### [Saved data entries]

= Beginning of Section =

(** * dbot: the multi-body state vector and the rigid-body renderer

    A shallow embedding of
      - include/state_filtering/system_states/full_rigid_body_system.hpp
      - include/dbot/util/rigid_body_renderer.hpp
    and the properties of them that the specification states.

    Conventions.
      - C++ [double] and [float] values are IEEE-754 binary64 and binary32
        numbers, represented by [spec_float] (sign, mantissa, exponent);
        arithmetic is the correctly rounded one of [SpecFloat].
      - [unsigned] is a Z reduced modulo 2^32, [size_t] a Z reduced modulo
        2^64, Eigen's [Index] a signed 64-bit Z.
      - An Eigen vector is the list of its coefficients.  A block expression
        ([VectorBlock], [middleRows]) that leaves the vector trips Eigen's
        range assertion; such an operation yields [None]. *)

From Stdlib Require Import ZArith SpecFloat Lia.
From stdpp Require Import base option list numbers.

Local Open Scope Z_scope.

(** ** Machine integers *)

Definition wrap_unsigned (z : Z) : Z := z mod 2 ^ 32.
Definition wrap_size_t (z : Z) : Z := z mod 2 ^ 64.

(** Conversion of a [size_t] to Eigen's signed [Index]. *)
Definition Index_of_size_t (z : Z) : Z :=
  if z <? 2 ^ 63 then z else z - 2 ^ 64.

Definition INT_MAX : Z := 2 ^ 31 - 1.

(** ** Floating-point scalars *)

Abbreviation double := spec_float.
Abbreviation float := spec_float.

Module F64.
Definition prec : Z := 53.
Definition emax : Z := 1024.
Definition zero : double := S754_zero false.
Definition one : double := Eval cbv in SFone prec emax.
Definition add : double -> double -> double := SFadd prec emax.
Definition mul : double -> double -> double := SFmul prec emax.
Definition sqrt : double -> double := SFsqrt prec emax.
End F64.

= End of Section =

### [Task item]
In full and without alteration, reproduce the records above.

### [Reply]
(** * dbot: the multi-body state vector and the rigid-body renderer

    A shallow embedding of
      - include/state_filtering/system_states/full_rigid_body_system.hpp
      - include/dbot/util/rigid_body_renderer.hpp
    and the properties of them that the specification states.

    Conventions.
      - C++ [double] and [float] values are IEEE-754 binary64 and binary32
        numbers, represented by [spec_float] (sign, mantissa, exponent);
        arithmetic is the correctly rounded one of [SpecFloat].
      - [unsigned] is a Z reduced modulo 2^32, [size_t] a Z reduced modulo
        2^64, Eigen's [Index] a signed 64-bit Z.
      - An Eigen vector is the list of its coefficients.  A block expression
        ([VectorBlock], [middleRows]) that leaves the vector trips Eigen's
        range assertion; such an operation yields [None]. *)

From Stdlib Require Import ZArith SpecFloat Lia.
From stdpp Require Import base option list numbers.

Local Open Scope Z_scope.

(** ** Machine integers *)

Definition wrap_unsigned (z : Z) : Z := z mod 2 ^ 32.
Definition wrap_size_t (z : Z) : Z := z mod 2 ^ 64.

(** Conversion of a [size_t] to Eigen's signed [Index]. *)
Definition Index_of_size_t (z : Z) : Z :=
  if z <? 2 ^ 63 then z else z - 2 ^ 64.

Definition INT_MAX : Z := 2 ^ 31 - 1.

(** ** Floating-point scalars *)

Abbreviation double := spec_float.
Abbreviation float := spec_float.

Module F64.
Definition prec : Z := 53.
Definition emax : Z := 1024.
Definition zero : double := S754_zero false.
Definition one : double := Eval cbv in SFone prec emax.
Definition add : double -> double -> double := SFadd prec emax.
Definition mul : double -> double -> double := SFmul prec emax.
Definition sqrt : double -> double := SFsqrt prec emax.
End F64.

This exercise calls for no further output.